:: Exercise data
Definition Async (A : Type) : Type := World -> Completion A * World.

Definition ret {A : Type} (a : A) : Async A := fun w => (Return a, w).

Definition throw {A : Type} (e : jsval) : Async A := fun w => (Throw e, w).

Definition bind {A B : Type} (m : Async A) (k : A -> Async B) : Async B :=
  fun w =>
    match m w with
    | (Return a, w') => k a w'
    | (Throw e, w') => (Throw e, w')
    end.

(** [m.catch(handler)], and [try { await m } catch (e) { handler }]. *)
Definition catch {A : Type} (m : Async A) (handler : jsval -> Async A) : Async A :=
  fun w =>
    match m w with
    | (Return a, w') => (Return a, w')
    | (Throw e, w') => handler e w'
    end.

Definition lift {A : Type} (c : Completion A) : Async A := fun w => (c, w).

Declare Scope async_scope.
Delimit Scope async_scope with async.
Notation "x <- m ;; k" := (bind m (fun x => k))
  (at level 61, m at next level, right associativity) : async_scope.
Notation "m ;;; k" := (bind m (fun _ => k))
  (at level 61, right associativity) : async_scope.

Definition Error (message : string) : jsval := JError "Error" message.
Definition TypeError (message : string) : jsval := JError "TypeError" message.
Definition SyntaxError (message : string) : jsval := JError "SyntaxError" message.
(** * SochAI backend: the model-listing lifecycle and query engine

    A shallow embedding of [models/Model.js] (the Mongoose schema and its
    pre-save hook) and of [routes/models.js] (the Express handlers), with
    the properties of the listing lifecycle stated over it.

    Conventions of the embedding.
    - A JavaScript string is a sequence of UTF-16 code units.  The model
      covers the code units below 256 (ISO-8859-1), which is what [ascii]
      holds; [String.length] is the JavaScript [length].
    - The collection is a list of documents in storage order; [findOne]
      returns the first match.
    - Handlers run in a state-and-exception monad over the database; an
      exception that reaches the handler's [catch] becomes the 500 reply.
    - [req.user._id] is an argument of the protected handlers: they run
      after the authentication middleware has accepted the token.
    - Joi's recogniser of URIs and the regular-expression engine are
      parameters of the handlers. *)

From Stdlib Require Import Ascii String NArith ZArith Bool List Lia.
From stdpp Require Import base option list strings pretty gmap.

Local Open Scope N_scope.

(** ** JavaScript strings *)

Module Js.

Definition code (c : ascii) : N := N_of_ascii c.

Definition between (lo hi : N) (c : ascii) : bool :=
  (lo <=? code c) && (code c <=? hi).

(** [String.prototype.toLowerCase] on one code unit below 256: the basic
    Latin capitals and the Latin-1 capitals (all of U+00C0..U+00DE but the
    multiplication sign U+00D7) move up by 32. *)
Definition lower_unit (c : ascii) : ascii :=
  if between 65 90 c || (between 192 222 c && negb (code c =? 215))
  then ascii_of_N (code c + 32) else c.

Fixpoint toLowerCase (s : string) : string :=
  match s with
  | EmptyString => EmptyString
  | String c r => String (lower_unit c) (toLowerCase r)
  end.

(** White space and line terminators removed by [String.prototype.trim]
    (TAB, LF, VT, FF, CR, SPACE, NBSP below 256). *)
Definition is_space (c : ascii) : bool :=
  between 9 13 c || (code c =? 32) || (code c =? 160).

Fixpoint trimStart (s : string) : string :=
  match s with
  | String c r => if is_space c then trimStart r else s
  | EmptyString => EmptyString
  end.

Definition trim (s : string) : string :=
  String.rev (trimStart (String.rev (trimStart s))).

(** [!s] for a string: only the empty string is falsy. *)
Definition falsy (s : string) : bool := String.eqb s "".

Fixpoint startsWith (p s : string) : bool :=
  match p, s with
  | EmptyString, _ => true
  | String a p', String b s' => Ascii.eqb a b && startsWith p' s'
  | String _ _, EmptyString => false
  end.

(** [s.includes(p)]. *)
Fixpoint includes (p s : string) : bool :=
  startsWith p s ||
  match s with
  | EmptyString => false
  | String _ r => includes p r
  end.

(** [['a', 'b'].includes(x)] on an array of strings. *)
Definition one_of (l : list string) (x : string) : bool :=
  existsb (String.eqb x) l.

End Js.

(** ** The slug of a name ([modelSchema.pre('save')], the pure part) *)

(** The character class [[a-z0-9]]. *)
Definition slug_char (c : ascii) : bool :=
  Js.between 97 122 c || Js.between 48 57 c.

(** [.replace(/[^a-z0-9]+/g, '-')]: every maximal run of characters outside
    the class becomes one hyphen.  [in_run] tells that the previous
    character already belonged to the run being replaced. *)
Fixpoint replace_runs (in_run : bool) (s : string) : string :=
  match s with
  | EmptyString => EmptyString
  | String c r =>
      if slug_char c then String c (replace_runs false r)
      else if in_run then replace_runs true r
      else String "-" (replace_runs true r)
  end.

Fixpoint drop_hyphens (s : string) : string :=
  match s with
  | String c r => if Ascii.eqb c "-" then drop_hyphens r else s
  | EmptyString => EmptyString
  end.

(** [.replace(/^-+|-+$/g, '')]: the leading and the trailing run of
    hyphens are removed. *)
Definition strip_hyphens (s : string) : string :=
  String.rev (drop_hyphens (String.rev (drop_hyphens s))).

Definition baseSlug (name : string) : string :=
  strip_hyphens (replace_runs false (Js.toLowerCase name)).

(** The template literal [`${baseSlug}-${counter}`]. *)
Definition suffixed (base : string) (counter : nat) : string :=
  base +:+ "-" +:+ pretty counter.

(** ** Object ids *)

(** An [ObjectId] is kept as its canonical text: 24 lower-case hexadecimal
    digits. *)
Definition ObjectId := string.

Definition is_hex (c : ascii) : bool :=
  Js.between 48 57 c || Js.between 97 102 c || Js.between 65 70 c.

Fixpoint all_hex (s : string) : bool :=
  match s with
  | EmptyString => true
  | String c r => is_hex c && all_hex r
  end.

(** [mongoose.Types.ObjectId.isValid(id)] for an id taken from the request
    path: a string of 24 hexadecimal digits.  (Some driver versions also take
    any 12-character string; such strings are treated as malformed here.) *)
Definition isValid (raw : string) : bool :=
  (String.length raw =? 24)%nat && all_hex raw.

(** The cast Mongoose applies to a string given for an [ObjectId] path of a
    query; [None] is the [CastError] it throws. *)
Definition castObjectId (raw : string) : option ObjectId :=
  if isValid raw then Some (Js.toLowerCase raw) else None.

(** ** The schema of [models/Model.js] *)

Inductive Status := pending | approved | rejected.

Definition Status_eqb (a b : Status) : bool :=
  match a, b with
  | pending, pending | approved, approved | rejected, rejected => true
  | _, _ => false
  end.

Definition Status_text (s : Status) : string :=
  match s with
  | pending => "pending" | approved => "approved" | rejected => "rejected"
  end.

(** The enum of the [status] path, read from a request. *)
Definition Status_of_text (s : string) : option Status :=
  if String.eqb s "pending" then Some pending
  else if String.eqb s "approved" then Some approved
  else if String.eqb s "rejected" then Some rejected
  else None.

Definition categories : list string :=
  [ "chatbots"; "image"; "code"; "productivity"; "voice";
    "writing"; "research"; "agents"; "video"; "audio";
    "data-analysis"; "language"; "design"; "automation";
    "healthcare"; "education"; "marketing"; "finance" ].

Definition pricings : list string := [ "free"; "freemium"; "paid" ].

Definition capability_names : list string :=
  [ "text"; "image"; "audio"; "video"; "code"; "agent" ].

Module Model.

(** A document of the collection.  A path that is [undefined] in the
    document is [None]; the slug of a document that was never saved is
    [undefined], which the hook's guard [!this.slug] treats as it treats
    the empty string, and both are the empty string here.  [updatedAt] is
    left out: no handler reads it. *)
Record t := mk {
  _id : ObjectId;
  name : string;
  slug : string;
  shortDescription : string;
  longDescription : option string;
  category : string;
  tags : list string;
  provider : string;
  pricing : string;
  rating : N;
  reviewsCount : N;
  installsCount : N;
  capabilities : list string;
  isApiAvailable : bool;
  isOpenSource : bool;
  modelType : option string;
  externalUrl : option string;
  iconUrl : option string;
  screenshots : list string;
  featured : bool;
  trendingScore : N;
  bestFor : list string;
  features : list string;
  examplePrompts : list string;
  uploadedBy : ObjectId;
  status : Status;
  rejectionReason : option string;
  createdAt : N
}.

(** Setters of single paths; a [String] path declared with [trim: true]
    stores the trimmed text. *)
Definition set_slug (v : string) (d : t) : t :=
  mk (_id d) (name d) (Js.toLowerCase (Js.trim v)) (shortDescription d)
     (longDescription d) (category d) (tags d) (provider d) (pricing d)
     (rating d) (reviewsCount d) (installsCount d) (capabilities d)
     (isApiAvailable d) (isOpenSource d) (modelType d) (externalUrl d)
     (iconUrl d) (screenshots d) (featured d) (trendingScore d) (bestFor d)
     (features d) (examplePrompts d) (uploadedBy d) (status d)
     (rejectionReason d) (createdAt d).

Definition set_status (v : Status) (d : t) : t :=
  mk (_id d) (name d) (slug d) (shortDescription d)
     (longDescription d) (category d) (tags d) (provider d) (pricing d)
     (rating d) (reviewsCount d) (installsCount d) (capabilities d)
     (isApiAvailable d) (isOpenSource d) (modelType d) (externalUrl d)
     (iconUrl d) (screenshots d) (featured d) (trendingScore d) (bestFor d)
     (features d) (examplePrompts d) (uploadedBy d) v
     (rejectionReason d) (createdAt d).

(** [model.rejectionReason = v]; [None] is the assignment of
    [undefined]. *)
Definition set_rejectionReason (v : option string) (d : t) : t :=
  mk (_id d) (name d) (slug d) (shortDescription d)
     (longDescription d) (category d) (tags d) (provider d) (pricing d)
     (rating d) (reviewsCount d) (installsCount d) (capabilities d)
     (isApiAvailable d) (isOpenSource d) (modelType d) (externalUrl d)
     (iconUrl d) (screenshots d) (featured d) (trendingScore d) (bestFor d)
     (features d) (examplePrompts d) (uploadedBy d) (status d)
     (Js.trim <$> v) (createdAt d).

(** *** Validators of the schema, run by [save] *)

Definition required (s : string) : bool := negb (Js.falsy s).

Definition maxlength (n : nat) (s : string) : bool :=
  (String.length s <=? n)%nat.

Definition opt_ok (p : string -> bool) (o : option string) : bool :=
  match o with Some s => p s | None => true end.

(** A character matched by [.] in a regular expression without the [s]
    flag: anything but a line terminator. *)
Definition not_newline (c : ascii) : bool :=
  negb ((Js.code c =? 10) || (Js.code c =? 13)).

Definition after_scheme (scheme v : string) : bool :=
  Js.startsWith scheme v &&
  match String.substring (String.length scheme) 1 v with
  | String c _ => not_newline c
  | EmptyString => false
  end.

(** [!v || /^https?:\/\/.+/.test(v)]. *)
Definition externalUrl_validator (v : string) : bool :=
  Js.falsy v || after_scheme "http://" v || after_scheme "https://" v.

Definition valid (d : t) : bool :=
  required (name d) && maxlength 100 (name d) &&
  required (shortDescription d) && maxlength 200 (shortDescription d) &&
  opt_ok (maxlength 2000) (longDescription d) &&
  required (category d) && Js.one_of categories (category d) &&
  forallb (maxlength 30) (tags d) &&
  required (provider d) && maxlength 50 (provider d) &&
  Js.one_of pricings (pricing d) &&
  (rating d <=? 5) &&
  forallb (Js.one_of capability_names) (capabilities d) &&
  opt_ok (maxlength 50) (modelType d) &&
  opt_ok externalUrl_validator (externalUrl d) &&
  (trendingScore d <=? 100) &&
  forallb (maxlength 50) (bestFor d) &&
  forallb (maxlength 100) (features d) &&
  forallb (maxlength 200) (examplePrompts d).

End Model.

(** Modelled from the spec: the [User] schema ([models/User.js] is not among
    the sources).  The paths are those the sign-up handler of
    [routes/auth.js] stores, with the back-reference collection
    [uploadedModels] that the model routes push to and pull from. *)
Module User.

Record t := mk {
  _id : ObjectId;
  firstName : string;
  lastName : string;
  email : string;
  mobileNumber : string;
  password : string;
  uploadedModels : list ObjectId
}.

Definition set_uploadedModels (v : list ObjectId) (u : t) : t :=
  mk (_id u) (firstName u) (lastName u) (email u) (mobileNumber u)
     (password u) v.

End User.

(** ** The database and the monad of the handlers *)

Record Db := mkDb {
  models : list Model.t;
  users : list User.t
}.
Lemma caught_on_comment (comment : Comment) : raises_caught (on_comment comment).
Proof.
  unfold on_comment. apply caught_bind; [apply caught_logger_log | intros _].
  cbv zeta. destruct (should_comment_on_comment comment);
    [|apply caught_logger_log].
  apply caught_bind; [apply caught_write_comment | intros _].
  apply caught_logger_log.
Qed.

Lemma caught_on_post (post : Submission) : raises_caught (on_post post).
Proof.
  unfold on_post. apply caught_bind; [apply caught_logger_log | intros _].
  cbv zeta. destruct (should_comment_on_post post); [|apply caught_logger_log].
  apply caught_bind; [apply caught_write_comment | intros _].
  apply caught_logger_log.
Qed.

Lemma caught_on_mention (message : InboxItem) :
  raises_caught (on_mention message).
Proof.
  unfold on_mention. cbv zeta.
  destruct (_ && _); [|intros w e w' H; discriminate H].
  apply caught_bind; [apply caught_write_comment | intros _].
  apply caught_bind; [apply caught_logger_log | intros _].
  apply caught_platform_call.
Qed.

Lemma caught_consume (A : Type) (feed : Feed A) (body : A -> M unit) :
  (forall x, raises_caught (body x)) ->
  (forall e, ending feed = Some e -> isinstance_Exception e = true) ->
  raises_caught (consume feed body).
Proof.
  intros Hb He. unfold consume. apply caught_bind.
  - induction (delivered feed) as [|x xs IH];
      [intros w e w' H; discriminate H|].
    cbn [for_each]. apply caught_bind; [apply Hb | intros _; apply IH].
  - intros _ w e w' H. destruct (ending feed) as [e0|]; [|discriminate H].
    injection H as <- _. now apply He.
Qed.

Lemma caught_handlers (name : pystr) :
  raises_caught (iterate_comments_handler name) /\
  raises_caught (iterate_posts_handler name) /\
  raises_caught (listen_and_process_mentions_handler tt).
Proof.
  destruct environment_ok as [_ [Hc [Hs Hi]]].
  repeat split; intros w e w' H;
    unfold iterate_comments_handler, iterate_posts_handler,
      listen_and_process_mentions_handler, bind in H;
    cbn [open_stream] in H.
  - eapply caught_consume; [apply caught_on_comment | apply Hc | exact H].
  - eapply caught_consume; [apply caught_on_post | apply Hs | exact H].
  - eapply caught_consume; [apply caught_on_mention | apply Hi | exact H].
Qed.

(** X10. When what the platform and the feeds raise are instances of
    Exception, none of the three threads ends: whatever the feeds deliver
    and however often the calls fail, after any number of iterations each
    entry point is still inside its loop and has called its handler once
    per iteration. *)
Theorem threads_survive_Exceptions (fuel : nat) (name : pystr) (w : World) :
  (status (iterate_comments fuel name w) = Looping /\
   length (invoked (iterate_comments fuel name w)) = fuel) /\
  (status (iterate_posts fuel name w) = Looping /\
   length (invoked (iterate_posts fuel name w)) = fuel) /\
  (status (listen_and_process_mentions fuel tt w) = Looping /\
   length (invoked (listen_and_process_mentions fuel tt w)) = fuel).
Proof.
  assert (Hgen : forall (Args : Type) (handler : Args -> M unit)
                        (repr : Args -> pystr) (args : Args),
             (forall a, raises_caught (handler a)) ->
             status (restart handler world_log repr fuel args w) = Looping /\
             length (invoked (restart handler world_log repr fuel args w)) = fuel).
  { intros Args handler repr args Hh. unfold restart, wrapped_handler.
    assert (Hs : status (while_true handler world_log fuel args
                           (world_log INFO
                              (py "Starting thread with: " ++ repr args) w) [])
                 = Looping).
    { apply while_true_never_leaves. intros st1 e st2 H.
      eapply Hh; eassumption. }
    split; [exact Hs|].
    destruct (while_true_invoked handler world_log fuel args
                (world_log INFO (py "Starting thread with: " ++ repr args) w) [])
      as [k [_ [Hi [Hl _]]]].
    rewrite Hi. cbn [app]. rewrite repeat_length. now apply Hl. }
  unfold iterate_comments, iterate_posts, listen_and_process_mentions.
  split; [|split]; apply Hgen.
  - intros a. apply (proj1 (caught_handlers a)).
  - intros a. apply (proj1 (proj2 (caught_handlers a))).
  - intros []. apply (proj2 (proj2 (caught_handlers []))).
Qed.
(** A refused upload is inert: whenever the handler answers with an
    error, the status is 400 or 500, no call was made to the directory,
    the directory is as it was, and the session still holds what it held
    before. *)
Theorem refused_upload_is_inert request s d :
  let '(out, t, d') := process_csv_route request s d in
  match out.1 with
  | jsonify_error _ status =>
      (status = 400 \/ status = 500) /\
      out.2 = s /\ row_events t = [] /\ d' = d
  | jsonify_success _ => True
  end.
Proof.
  unfold process_csv_route.
  destruct (files_csv_file request) as [file|]; [|cbn; auto].
  destruct (match filename file with Some _ => _ | None => _ end); [cbn; auto|].
  destruct (match filename file with Some _ => _ | None => _ end); [cbn; auto|].
  destruct (exc_bind _ _) as [e|df]; [cbn; auto|].
  destruct (df !! "username") as [usernames|]; [|cbn; auto].
  destruct (recognized (form_operation_type request)) eqn:Hop.
  - by rewrite (process_csv_recognized _ _ _ _ Hop).
  - rewrite (process_csv_unrecognized _ _ _ _ Hop).
    destruct usernames; cbn; auto.
Qed.

(** An accepted upload was read in full: whenever the handler answers
    with success, the upload decoded and parsed, the table has a username
    column, the results are one per entry of that column, in its order,
    and the session holds these results. *)
Theorem accepted_upload_results request s d results s' t d' :
  process_csv_route request s d = ((jsonify_success results, s'), t, d') ->
  exists file csv_content df usernames,
    files_csv_file request = Some file /\
    decode_utf8 (stream file) = inr csv_content /\
    read_csv csv_content = inr df /\
    df !! "username" = Some usernames /\
    r_username <$> results = usernames /\
    session_results s' = Some results.
Proof.
  unfold process_csv_route.
  destruct (files_csv_file request) as [file|]; [|discriminate].
  destruct (match filename file with Some _ => _ | None => _ end); [discriminate|].
  destruct (match filename file with Some _ => _ | None => _ end); [discriminate|].
  destruct (decode_utf8 (stream file)) as [e|csv_content] eqn:Hdecode;
    cbn [exc_bind]; [discriminate|].
  destruct (read_csv csv_content) as [e|df] eqn:Hread; [discriminate|].
  destruct (df !! "username") as [usernames|] eqn:Hcol; [|discriminate].
  intros Hrun. exists file, csv_content, df, usernames.
  do 4 (split; [done|]).
  destruct (recognized (form_operation_type request)) eqn:Hop.
  - rewrite (process_csv_recognized _ _ _ _ Hop) in Hrun.
    injection Hrun as <- <- _ _. split; [|done].
    apply each_in_turn_usernames.
  - rewrite (process_csv_unrecognized _ _ _ _ Hop) in Hrun.
    destruct usernames; [|discriminate]. by injection Hrun as <- <- _ _.
Qed.

(** The results page shows the last accepted batch: after an upload
    answered with success it shows the results of that answer, labelled
    Activation or Deactivation; after a refused upload it shows what it
    showed before. *)
Theorem results_page_after_upload request s d :
  let '(out, t, d') := process_csv_route request s d in
  match out.1 with
  | jsonify_success results =>
      results_page out.2 =
        (results,
         if op_is (form_operation_type request) "activation"
         then "Activation" else "Deactivation")
  | jsonify_error _ _ => results_page out.2 = results_page s
  end.
Proof.
  unfold process_csv_route.
  destruct (files_csv_file request) as [file|]; [|done].
  destruct (match filename file with Some _ => _ | None => _ end); [done|].
  destruct (match filename file with Some _ => _ | None => _ end); [done|].
  destruct (exc_bind _ _) as [e|df]; [done|].
  destruct (df !! "username") as [usernames|]; [|done].
  destruct (recognized (form_operation_type request)) eqn:Hop.
  - by rewrite (process_csv_recognized _ _ _ _ Hop).
  - rewrite (process_csv_unrecognized _ _ _ _ Hop).
    unfold recognized in Hop. apply orb_false_elim in Hop as [-> _].
    by destruct usernames.
Qed.

End Route.

(** ** The further properties on scripted material *)

(** A detail body that is a plain string: nothing of it reaches the
    payload. *)
Lemma sanitize_not_an_object_witness :
  sanitize_user_data (PyStr "hello") true = inr {[ "Active" := PyBool true ]}.
Proof. exact (sanitize_not_an_object (PyStr "hello") true eq_refl). Defined.

(** A string that holds an allow-listed name makes the sanitizer raise. *)
Example sanitize_string_with_field_name :
  sanitize_user_data (PyStr "my Email") true
  = inl (TypeError_index (PyStr "my Email")).
Proof. reflexivity. Qed.

(** Bob's e-mail address is carried over. *)
Lemma sanitize_carries_allowed_fields_witness :
  exists clean,
    sanitize_user_data (PyDict (bob_record true)) false = inr clean /\
    clean !! "Email" = bob_record true !! "Email".
Proof.
  apply (sanitize_carries_allowed_fields (bob_record true) false "Email").
  - by apply (bool_decide_unpack _).
  - discriminate.
Defined.

(** Moving Bob to another region does not change his payload. *)
Lemma sanitize_ignores_other_fields_witness :
  sanitize_user_data (PyDict (<["Region" := PyStr "APAC"]> (bob_record true))) true
  = sanitize_user_data (PyDict (bob_record true)) true.
Proof.
  apply (sanitize_ignores_other_fields (bob_record true) true "Region").
  by apply (bool_decide_unpack _).
Defined.

(** Bob is selected after Bobby is passed over, and before a second
    record of the same name. *)
Lemma find_user_first_match_witness :
  @find_user (scripted all_good)
    (PyList ([PyDict {["UserName" := PyStr "Bobby"]}]
             ++ PyDict (bob_record true)
             :: [PyDict {["UserName" := PyStr "BOB"]}]))
    (PyStr "bob")
  = inr (PyDict (bob_record true)).
Proof.
  apply (@find_user_first_match (scripted all_good)
           [PyDict {["UserName" := PyStr "Bobby"]}]
           [PyDict {["UserName" := PyStr "BOB"]}]
           (PyDict (bob_record true)) "Bob" "bob").
  - constructor; [|constructor]. exists "Bobby".
    split; [vm_compute; reflexivity | vm_compute; discriminate].
  - vm_compute; reflexivity.
  - vm_compute; reflexivity.
Defined.
(** [currentPage > 1 && setCurrentPage(currentPage - 1)]: the page the
    Previous arrow sets, if any; likewise the Next arrow. *)
Definition onPrevious (currentPage : Z) : option Z :=
  if currentPage >? 1 then Some (currentPage - 1) else None.
Definition onNext (totalPages currentPage : Z) : option Z :=
  if currentPage <? totalPages then Some (currentPage + 1) else None.

(** The page numbers of the links, in order. *)
Fixpoint pages (items : list PaginationItem) : list Z :=
  match items with
  | [] => []
  | PaginationLink p _ :: rest => p :: pages rest
  | PaginationEllipsis :: rest => pages rest
  end.

(** The pages whose link is drawn active. *)
Fixpoint active_pages (items : list PaginationItem) : list Z :=
  match items with
  | [] => []
  | PaginationLink p true :: rest => p :: active_pages rest
  | _ :: rest => active_pages rest
  end.

(** Neighbouring links are consecutive pages, and an ellipsis stands
    between two links exactly when pages are left out between them. *)
Fixpoint gaps_marked (items : list PaginationItem) : bool :=
  match items with
  | PaginationLink a _ :: (PaginationLink b _ :: _) as rest =>
      (b =? a + 1) && gaps_marked rest
  | PaginationLink a _ :: PaginationEllipsis
      :: ((PaginationLink b _ :: _) as rest) =>
      (b >? a + 1) && gaps_marked rest
  | [PaginationLink _ _] => true
  | [] => true
  | _ => false
  end.

End PaginatedGrid.

(* ===================================================================== *)
(** ** The hero banner's slide index ([handleSlideChange]) *)
(* ===================================================================== *)

Module HeroBanner.

Local Open Scope Z_scope.

Inductive Direction := next | prev | goto (index : Z).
::::
• Work request: What is asked for is an exact copy of the lines above from the one containing "cbn [for_each]. apply" through the one containing "(forall a, raises_caught", and only those.

• Solution to the problem:
    cbn [for_each]. apply caught_bind; [apply Hb | intros _; apply IH].
  - intros _ w e w' H. destruct (ending feed) as [e0|]; [|discriminate H].
    injection H as <- _. now apply He.
Qed.

Lemma caught_handlers (name : pystr) :
  raises_caught (iterate_comments_handler name) /\
  raises_caught (iterate_posts_handler name) /\
  raises_caught (listen_and_process_mentions_handler tt).
Proof.
  destruct environment_ok as [_ [Hc [Hs Hi]]].
  repeat split; intros w e w' H;
    unfold iterate_comments_handler, iterate_posts_handler,
      listen_and_process_mentions_handler, bind in H;
    cbn [open_stream] in H.
  - eapply caught_consume; [apply caught_on_comment | apply Hc | exact H].
  - eapply caught_consume; [apply caught_on_post | apply Hs | exact H].
  - eapply caught_consume; [apply caught_on_mention | apply Hi | exact H].
Qed.

(** X10. When what the platform and the feeds raise are instances of
    Exception, none of the three threads ends: whatever the feeds deliver
    and however often the calls fail, after any number of iterations each
    entry point is still inside its loop and has called its handler once
    per iteration. *)
Theorem threads_survive_Exceptions (fuel : nat) (name : pystr) (w : World) :
  (status (iterate_comments fuel name w) = Looping /\
   length (invoked (iterate_comments fuel name w)) = fuel) /\
  (status (iterate_posts fuel name w) = Looping /\
   length (invoked (iterate_posts fuel name w)) = fuel) /\
  (status (listen_and_process_mentions fuel tt w) = Looping /\
   length (invoked (listen_and_process_mentions fuel tt w)) = fuel).
Proof.
  assert (Hgen : forall (Args : Type) (handler : Args -> M unit)
                        (repr : Args -> pystr) (args : Args),
             (forall a, raises_caught (handler a)) ->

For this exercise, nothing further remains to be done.